**DATA RECORDS**:

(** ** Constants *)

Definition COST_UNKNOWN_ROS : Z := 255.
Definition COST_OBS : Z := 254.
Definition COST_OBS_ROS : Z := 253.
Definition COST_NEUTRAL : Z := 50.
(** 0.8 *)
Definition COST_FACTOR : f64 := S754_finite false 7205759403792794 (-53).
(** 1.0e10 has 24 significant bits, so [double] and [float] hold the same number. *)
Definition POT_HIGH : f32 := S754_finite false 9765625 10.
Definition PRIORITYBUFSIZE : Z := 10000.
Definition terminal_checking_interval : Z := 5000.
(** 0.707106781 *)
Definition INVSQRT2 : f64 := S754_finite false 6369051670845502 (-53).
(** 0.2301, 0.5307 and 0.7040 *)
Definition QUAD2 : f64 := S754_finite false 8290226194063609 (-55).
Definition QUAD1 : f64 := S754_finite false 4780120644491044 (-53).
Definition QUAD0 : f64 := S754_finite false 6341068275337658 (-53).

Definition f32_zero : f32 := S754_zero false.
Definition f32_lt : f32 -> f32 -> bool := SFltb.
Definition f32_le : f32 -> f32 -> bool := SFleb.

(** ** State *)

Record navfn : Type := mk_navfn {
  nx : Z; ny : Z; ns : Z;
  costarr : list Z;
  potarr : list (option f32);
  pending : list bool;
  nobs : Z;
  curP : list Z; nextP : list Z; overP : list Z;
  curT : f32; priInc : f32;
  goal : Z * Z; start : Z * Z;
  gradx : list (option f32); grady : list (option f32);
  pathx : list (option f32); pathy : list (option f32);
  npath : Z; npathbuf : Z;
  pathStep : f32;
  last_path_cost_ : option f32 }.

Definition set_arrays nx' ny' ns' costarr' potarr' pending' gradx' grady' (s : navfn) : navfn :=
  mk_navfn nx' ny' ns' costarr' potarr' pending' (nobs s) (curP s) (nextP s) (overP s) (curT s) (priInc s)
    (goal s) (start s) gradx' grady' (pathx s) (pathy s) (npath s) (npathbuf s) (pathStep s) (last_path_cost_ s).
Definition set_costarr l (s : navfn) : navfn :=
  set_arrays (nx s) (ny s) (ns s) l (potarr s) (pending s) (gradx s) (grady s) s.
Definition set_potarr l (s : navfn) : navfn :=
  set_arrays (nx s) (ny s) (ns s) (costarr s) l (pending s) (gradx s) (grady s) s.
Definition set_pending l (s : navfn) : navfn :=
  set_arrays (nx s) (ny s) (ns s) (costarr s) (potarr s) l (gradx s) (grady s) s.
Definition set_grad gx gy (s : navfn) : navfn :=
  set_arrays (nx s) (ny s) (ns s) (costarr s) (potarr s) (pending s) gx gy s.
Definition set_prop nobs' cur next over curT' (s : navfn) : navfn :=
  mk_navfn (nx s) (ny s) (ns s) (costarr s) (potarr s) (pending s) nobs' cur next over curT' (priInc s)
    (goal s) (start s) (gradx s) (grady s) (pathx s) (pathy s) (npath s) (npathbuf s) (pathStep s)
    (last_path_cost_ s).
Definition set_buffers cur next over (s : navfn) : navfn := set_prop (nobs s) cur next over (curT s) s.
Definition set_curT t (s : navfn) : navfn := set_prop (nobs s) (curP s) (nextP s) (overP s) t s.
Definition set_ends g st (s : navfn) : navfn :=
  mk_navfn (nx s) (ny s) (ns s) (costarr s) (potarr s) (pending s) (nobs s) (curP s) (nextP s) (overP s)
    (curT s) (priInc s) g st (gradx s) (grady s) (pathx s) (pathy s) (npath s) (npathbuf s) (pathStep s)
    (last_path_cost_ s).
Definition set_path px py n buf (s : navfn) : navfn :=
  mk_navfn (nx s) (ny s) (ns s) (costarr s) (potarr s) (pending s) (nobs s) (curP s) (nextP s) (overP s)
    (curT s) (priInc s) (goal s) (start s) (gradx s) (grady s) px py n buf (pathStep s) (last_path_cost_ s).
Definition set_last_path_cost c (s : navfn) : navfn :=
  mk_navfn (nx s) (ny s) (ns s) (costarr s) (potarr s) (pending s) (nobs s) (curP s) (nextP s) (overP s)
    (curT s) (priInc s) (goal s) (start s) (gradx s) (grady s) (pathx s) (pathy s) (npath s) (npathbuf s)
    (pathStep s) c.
==
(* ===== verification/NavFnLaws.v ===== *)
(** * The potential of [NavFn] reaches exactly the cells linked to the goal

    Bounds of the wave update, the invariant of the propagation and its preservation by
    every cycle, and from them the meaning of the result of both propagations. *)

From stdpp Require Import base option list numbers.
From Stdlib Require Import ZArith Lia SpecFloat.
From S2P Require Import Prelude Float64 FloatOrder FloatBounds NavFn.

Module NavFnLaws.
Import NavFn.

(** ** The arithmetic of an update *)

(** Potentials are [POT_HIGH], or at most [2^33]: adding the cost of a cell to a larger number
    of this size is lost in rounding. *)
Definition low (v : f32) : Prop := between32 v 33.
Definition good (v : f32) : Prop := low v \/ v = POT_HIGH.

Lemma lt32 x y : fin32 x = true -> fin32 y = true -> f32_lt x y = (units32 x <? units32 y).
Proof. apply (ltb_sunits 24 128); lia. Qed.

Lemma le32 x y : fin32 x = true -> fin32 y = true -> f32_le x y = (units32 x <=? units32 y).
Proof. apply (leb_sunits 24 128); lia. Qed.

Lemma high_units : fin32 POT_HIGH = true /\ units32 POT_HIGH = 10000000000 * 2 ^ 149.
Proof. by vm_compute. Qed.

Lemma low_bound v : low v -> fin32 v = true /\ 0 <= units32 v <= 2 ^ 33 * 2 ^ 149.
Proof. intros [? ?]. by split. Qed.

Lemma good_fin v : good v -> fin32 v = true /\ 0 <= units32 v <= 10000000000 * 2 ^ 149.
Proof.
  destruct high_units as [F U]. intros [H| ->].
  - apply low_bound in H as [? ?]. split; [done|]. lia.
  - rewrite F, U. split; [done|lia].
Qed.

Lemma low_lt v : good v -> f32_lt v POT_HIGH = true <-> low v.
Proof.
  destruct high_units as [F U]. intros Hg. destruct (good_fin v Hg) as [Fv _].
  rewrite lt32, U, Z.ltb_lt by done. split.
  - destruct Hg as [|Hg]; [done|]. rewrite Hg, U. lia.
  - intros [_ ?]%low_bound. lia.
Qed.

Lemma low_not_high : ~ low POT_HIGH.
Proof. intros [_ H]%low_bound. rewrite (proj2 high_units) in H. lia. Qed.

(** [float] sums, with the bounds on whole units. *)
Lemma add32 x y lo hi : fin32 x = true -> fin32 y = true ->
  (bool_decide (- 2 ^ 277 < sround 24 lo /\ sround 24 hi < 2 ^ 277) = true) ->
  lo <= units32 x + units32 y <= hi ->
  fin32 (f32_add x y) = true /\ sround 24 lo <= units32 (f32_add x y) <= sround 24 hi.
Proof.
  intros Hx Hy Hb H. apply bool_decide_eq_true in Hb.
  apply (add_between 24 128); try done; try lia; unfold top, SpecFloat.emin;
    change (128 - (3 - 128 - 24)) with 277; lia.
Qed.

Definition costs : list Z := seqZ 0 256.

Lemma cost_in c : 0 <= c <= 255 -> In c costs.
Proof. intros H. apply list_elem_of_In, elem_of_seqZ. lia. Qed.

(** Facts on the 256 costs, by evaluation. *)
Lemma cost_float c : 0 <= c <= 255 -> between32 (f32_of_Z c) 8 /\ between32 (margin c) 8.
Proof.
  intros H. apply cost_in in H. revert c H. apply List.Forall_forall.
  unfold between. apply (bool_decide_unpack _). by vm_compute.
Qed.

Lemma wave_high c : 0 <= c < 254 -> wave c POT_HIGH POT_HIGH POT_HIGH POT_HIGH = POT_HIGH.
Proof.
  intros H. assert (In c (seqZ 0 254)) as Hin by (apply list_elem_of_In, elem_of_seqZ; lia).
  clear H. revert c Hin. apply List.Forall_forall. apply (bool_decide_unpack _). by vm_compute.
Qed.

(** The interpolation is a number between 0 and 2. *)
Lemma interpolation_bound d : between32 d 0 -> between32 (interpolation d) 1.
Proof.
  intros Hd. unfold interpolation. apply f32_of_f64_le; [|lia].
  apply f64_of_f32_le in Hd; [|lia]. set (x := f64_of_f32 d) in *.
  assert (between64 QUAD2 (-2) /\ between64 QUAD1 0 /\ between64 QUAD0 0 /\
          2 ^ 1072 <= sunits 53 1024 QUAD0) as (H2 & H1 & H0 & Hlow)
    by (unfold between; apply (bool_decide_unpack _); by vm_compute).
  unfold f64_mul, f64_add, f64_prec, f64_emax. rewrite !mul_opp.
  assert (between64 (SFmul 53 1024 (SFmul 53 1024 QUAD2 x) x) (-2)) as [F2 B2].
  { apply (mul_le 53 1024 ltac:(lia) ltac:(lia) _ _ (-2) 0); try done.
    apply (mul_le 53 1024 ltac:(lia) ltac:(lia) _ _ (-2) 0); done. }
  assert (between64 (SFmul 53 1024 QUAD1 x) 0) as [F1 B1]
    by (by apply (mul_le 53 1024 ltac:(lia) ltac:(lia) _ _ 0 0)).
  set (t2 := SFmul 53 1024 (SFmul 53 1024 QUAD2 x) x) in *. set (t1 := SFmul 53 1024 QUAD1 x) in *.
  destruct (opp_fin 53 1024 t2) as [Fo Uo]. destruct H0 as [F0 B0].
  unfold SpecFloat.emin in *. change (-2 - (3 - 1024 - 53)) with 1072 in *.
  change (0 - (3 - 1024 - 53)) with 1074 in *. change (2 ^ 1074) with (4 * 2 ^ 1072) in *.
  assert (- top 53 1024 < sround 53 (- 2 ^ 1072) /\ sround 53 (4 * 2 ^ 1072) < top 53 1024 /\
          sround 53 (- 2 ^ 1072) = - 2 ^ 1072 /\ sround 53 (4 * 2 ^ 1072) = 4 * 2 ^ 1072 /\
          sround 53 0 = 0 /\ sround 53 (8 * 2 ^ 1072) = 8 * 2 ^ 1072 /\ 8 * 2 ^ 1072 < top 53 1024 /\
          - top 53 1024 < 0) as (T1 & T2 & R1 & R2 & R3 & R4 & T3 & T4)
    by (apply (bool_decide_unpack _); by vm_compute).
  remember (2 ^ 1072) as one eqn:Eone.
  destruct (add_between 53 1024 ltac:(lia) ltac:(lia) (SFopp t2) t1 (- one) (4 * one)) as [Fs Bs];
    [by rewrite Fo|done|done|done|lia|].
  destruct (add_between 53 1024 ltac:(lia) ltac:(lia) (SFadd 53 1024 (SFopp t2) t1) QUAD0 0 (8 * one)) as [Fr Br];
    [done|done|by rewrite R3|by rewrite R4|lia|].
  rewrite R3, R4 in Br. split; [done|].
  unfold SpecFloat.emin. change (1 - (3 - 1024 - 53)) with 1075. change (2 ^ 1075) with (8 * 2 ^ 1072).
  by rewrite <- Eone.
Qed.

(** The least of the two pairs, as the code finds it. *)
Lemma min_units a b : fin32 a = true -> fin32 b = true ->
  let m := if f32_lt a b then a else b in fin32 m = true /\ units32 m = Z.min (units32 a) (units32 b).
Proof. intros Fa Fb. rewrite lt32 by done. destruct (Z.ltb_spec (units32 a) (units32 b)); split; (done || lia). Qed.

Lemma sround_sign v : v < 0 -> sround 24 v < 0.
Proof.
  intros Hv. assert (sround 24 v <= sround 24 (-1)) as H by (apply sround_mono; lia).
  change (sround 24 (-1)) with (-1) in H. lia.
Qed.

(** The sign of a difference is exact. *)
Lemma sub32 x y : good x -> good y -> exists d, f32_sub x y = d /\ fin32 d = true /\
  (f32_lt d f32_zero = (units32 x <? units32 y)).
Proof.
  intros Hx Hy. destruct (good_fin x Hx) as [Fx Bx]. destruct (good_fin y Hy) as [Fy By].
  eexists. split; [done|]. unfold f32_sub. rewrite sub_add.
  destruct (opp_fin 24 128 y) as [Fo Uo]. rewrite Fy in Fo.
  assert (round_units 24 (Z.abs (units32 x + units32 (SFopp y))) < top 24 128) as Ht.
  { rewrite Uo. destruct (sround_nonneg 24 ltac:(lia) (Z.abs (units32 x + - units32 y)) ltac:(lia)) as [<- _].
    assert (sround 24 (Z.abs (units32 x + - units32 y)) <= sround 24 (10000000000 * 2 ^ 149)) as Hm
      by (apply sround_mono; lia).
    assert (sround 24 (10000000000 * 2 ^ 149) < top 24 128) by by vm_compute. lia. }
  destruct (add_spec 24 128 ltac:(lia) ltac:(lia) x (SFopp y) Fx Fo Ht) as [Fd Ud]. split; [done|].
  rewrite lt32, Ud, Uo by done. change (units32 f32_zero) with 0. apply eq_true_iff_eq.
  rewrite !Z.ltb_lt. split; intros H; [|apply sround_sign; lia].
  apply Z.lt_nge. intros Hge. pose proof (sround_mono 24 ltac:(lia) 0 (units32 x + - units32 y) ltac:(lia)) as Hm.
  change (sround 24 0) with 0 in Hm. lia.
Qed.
...
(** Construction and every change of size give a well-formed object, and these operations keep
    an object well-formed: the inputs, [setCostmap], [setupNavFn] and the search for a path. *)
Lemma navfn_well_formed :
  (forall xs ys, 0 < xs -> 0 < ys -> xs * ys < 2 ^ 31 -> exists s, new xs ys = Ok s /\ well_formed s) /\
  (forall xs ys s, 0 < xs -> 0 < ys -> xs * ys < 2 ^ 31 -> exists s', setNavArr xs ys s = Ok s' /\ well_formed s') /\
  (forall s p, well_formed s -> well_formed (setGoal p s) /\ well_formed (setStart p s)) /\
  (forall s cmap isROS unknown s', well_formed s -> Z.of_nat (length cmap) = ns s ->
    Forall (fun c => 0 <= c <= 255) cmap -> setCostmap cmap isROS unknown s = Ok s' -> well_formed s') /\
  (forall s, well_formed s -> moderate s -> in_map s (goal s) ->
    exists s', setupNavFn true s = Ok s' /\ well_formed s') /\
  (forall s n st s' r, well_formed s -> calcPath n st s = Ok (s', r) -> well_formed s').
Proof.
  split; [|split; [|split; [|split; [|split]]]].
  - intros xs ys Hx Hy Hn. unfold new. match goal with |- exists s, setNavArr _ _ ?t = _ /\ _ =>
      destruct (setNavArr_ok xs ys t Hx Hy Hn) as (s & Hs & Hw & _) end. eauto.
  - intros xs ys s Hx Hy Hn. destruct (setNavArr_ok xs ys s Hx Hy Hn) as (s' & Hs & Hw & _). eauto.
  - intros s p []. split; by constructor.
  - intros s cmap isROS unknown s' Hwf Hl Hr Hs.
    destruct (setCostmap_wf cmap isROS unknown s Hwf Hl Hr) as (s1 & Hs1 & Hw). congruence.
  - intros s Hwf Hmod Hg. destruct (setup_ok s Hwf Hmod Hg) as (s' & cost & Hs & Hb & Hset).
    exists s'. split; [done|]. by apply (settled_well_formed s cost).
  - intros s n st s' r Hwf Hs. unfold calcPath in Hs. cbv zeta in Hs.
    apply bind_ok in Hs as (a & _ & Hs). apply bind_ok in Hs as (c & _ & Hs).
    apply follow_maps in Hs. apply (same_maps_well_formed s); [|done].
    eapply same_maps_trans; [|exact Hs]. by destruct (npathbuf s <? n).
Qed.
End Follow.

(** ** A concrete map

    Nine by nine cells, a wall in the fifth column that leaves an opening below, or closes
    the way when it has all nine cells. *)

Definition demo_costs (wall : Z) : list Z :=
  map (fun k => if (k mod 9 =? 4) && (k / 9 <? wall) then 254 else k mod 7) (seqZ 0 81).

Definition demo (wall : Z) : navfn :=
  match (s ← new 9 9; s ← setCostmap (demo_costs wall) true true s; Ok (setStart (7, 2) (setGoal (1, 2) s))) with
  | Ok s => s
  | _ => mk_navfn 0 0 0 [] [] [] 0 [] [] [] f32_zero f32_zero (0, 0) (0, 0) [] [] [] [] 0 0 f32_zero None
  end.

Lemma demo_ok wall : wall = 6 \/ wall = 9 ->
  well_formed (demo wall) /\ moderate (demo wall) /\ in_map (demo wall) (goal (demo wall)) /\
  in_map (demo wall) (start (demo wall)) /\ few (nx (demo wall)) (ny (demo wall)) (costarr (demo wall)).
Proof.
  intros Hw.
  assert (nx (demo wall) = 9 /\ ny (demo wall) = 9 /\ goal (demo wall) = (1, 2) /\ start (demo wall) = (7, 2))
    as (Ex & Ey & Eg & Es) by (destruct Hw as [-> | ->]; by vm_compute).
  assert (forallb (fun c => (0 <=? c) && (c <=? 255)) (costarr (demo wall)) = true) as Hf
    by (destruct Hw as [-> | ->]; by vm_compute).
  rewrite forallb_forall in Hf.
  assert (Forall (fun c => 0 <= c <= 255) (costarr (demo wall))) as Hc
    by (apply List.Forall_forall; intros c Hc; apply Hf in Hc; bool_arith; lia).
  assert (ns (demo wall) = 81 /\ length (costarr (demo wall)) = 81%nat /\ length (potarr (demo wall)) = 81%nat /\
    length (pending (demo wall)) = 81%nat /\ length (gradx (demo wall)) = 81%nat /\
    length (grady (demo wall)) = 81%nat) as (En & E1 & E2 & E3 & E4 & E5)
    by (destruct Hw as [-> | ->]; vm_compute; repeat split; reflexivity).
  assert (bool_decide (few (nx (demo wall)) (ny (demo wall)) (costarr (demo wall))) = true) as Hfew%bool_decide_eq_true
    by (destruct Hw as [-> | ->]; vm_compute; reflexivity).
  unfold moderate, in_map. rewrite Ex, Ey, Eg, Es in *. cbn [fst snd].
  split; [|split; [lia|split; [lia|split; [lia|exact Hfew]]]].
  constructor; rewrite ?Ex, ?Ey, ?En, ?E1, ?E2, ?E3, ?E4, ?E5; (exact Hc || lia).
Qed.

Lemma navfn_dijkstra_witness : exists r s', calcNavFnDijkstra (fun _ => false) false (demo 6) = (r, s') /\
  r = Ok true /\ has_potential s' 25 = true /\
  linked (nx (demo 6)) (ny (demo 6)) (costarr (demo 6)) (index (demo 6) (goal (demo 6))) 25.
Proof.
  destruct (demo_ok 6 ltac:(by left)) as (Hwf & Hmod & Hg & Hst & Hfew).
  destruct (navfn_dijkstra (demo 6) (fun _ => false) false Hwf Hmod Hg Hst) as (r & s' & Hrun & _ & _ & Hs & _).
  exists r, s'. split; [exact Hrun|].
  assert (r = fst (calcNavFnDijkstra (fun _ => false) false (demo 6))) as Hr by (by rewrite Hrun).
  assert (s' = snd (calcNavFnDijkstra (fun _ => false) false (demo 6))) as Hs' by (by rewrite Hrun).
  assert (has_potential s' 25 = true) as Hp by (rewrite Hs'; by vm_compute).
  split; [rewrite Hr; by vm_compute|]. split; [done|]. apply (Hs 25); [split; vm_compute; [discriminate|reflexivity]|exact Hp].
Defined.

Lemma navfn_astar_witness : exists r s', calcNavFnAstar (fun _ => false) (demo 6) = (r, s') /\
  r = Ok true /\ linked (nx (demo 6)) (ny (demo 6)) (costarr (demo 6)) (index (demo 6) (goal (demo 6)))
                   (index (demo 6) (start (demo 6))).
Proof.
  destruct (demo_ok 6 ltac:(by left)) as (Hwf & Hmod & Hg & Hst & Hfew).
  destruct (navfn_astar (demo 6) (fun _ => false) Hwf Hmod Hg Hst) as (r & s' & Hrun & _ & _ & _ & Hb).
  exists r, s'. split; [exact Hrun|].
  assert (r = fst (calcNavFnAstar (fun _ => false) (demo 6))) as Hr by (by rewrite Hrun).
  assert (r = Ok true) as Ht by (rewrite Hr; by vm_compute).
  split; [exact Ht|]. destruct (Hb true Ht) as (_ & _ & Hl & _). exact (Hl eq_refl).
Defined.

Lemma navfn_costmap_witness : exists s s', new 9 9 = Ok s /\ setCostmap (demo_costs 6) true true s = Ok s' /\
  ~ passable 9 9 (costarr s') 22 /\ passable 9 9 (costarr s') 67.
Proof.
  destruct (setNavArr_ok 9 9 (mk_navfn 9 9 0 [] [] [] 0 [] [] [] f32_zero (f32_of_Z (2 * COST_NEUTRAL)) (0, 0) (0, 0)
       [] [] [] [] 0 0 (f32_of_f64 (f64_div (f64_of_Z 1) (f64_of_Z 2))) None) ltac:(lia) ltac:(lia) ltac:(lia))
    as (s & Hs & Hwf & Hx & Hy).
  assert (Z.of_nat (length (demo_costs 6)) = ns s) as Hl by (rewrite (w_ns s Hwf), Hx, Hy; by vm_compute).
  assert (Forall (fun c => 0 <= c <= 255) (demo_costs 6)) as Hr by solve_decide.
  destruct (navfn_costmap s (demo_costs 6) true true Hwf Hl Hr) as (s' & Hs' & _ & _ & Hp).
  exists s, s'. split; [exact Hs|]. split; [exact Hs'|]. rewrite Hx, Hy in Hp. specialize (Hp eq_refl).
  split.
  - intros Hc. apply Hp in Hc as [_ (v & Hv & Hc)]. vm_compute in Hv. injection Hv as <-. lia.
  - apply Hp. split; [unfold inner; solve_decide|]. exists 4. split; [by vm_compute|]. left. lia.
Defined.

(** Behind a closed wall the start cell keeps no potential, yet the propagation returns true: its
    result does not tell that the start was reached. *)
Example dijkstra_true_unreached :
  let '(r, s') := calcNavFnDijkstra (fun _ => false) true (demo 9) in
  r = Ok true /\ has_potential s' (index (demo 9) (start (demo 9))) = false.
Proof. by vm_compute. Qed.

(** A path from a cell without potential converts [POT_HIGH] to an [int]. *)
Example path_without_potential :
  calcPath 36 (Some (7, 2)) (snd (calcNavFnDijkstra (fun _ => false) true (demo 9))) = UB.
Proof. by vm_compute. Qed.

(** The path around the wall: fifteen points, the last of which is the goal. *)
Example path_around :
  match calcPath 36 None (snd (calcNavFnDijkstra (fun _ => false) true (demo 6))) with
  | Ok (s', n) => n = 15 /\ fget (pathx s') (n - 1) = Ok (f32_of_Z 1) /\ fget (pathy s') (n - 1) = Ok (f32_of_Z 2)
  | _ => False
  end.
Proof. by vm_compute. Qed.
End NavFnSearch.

**TASK INSTRUCTIONS**: Among the entries above, the line containing "Lemma demo_ok wall : wall = 6 \/ wall = 9 ->", the line containing "unfold moderate, in_map.", and all lines between them are to be restated word for word; nothing else belongs in the reply.

**SOLUTION TO THE EXERCISE**:
Lemma demo_ok wall : wall = 6 \/ wall = 9 ->
  well_formed (demo wall) /\ moderate (demo wall) /\ in_map (demo wall) (goal (demo wall)) /\
  in_map (demo wall) (start (demo wall)) /\ few (nx (demo wall)) (ny (demo wall)) (costarr (demo wall)).
Proof.
  intros Hw.
  assert (nx (demo wall) = 9 /\ ny (demo wall) = 9 /\ goal (demo wall) = (1, 2) /\ start (demo wall) = (7, 2))
    as (Ex & Ey & Eg & Es) by (destruct Hw as [-> | ->]; by vm_compute).
  assert (forallb (fun c => (0 <=? c) && (c <=? 255)) (costarr (demo wall)) = true) as Hf
    by (destruct Hw as [-> | ->]; by vm_compute).
  rewrite forallb_forall in Hf.
  assert (Forall (fun c => 0 <= c <= 255) (costarr (demo wall))) as Hc
    by (apply List.Forall_forall; intros c Hc; apply Hf in Hc; bool_arith; lia).
  assert (ns (demo wall) = 81 /\ length (costarr (demo wall)) = 81%nat /\ length (potarr (demo wall)) = 81%nat /\
    length (pending (demo wall)) = 81%nat /\ length (gradx (demo wall)) = 81%nat /\
    length (grady (demo wall)) = 81%nat) as (En & E1 & E2 & E3 & E4 & E5)
    by (destruct Hw as [-> | ->]; vm_compute; repeat split; reflexivity).
  assert (bool_decide (few (nx (demo wall)) (ny (demo wall)) (costarr (demo wall))) = true) as Hfew%bool_decide_eq_true
    by (destruct Hw as [-> | ->]; vm_compute; reflexivity).
  unfold moderate, in_map. rewrite Ex, Ey, Eg, Es in *. cbn [fst snd].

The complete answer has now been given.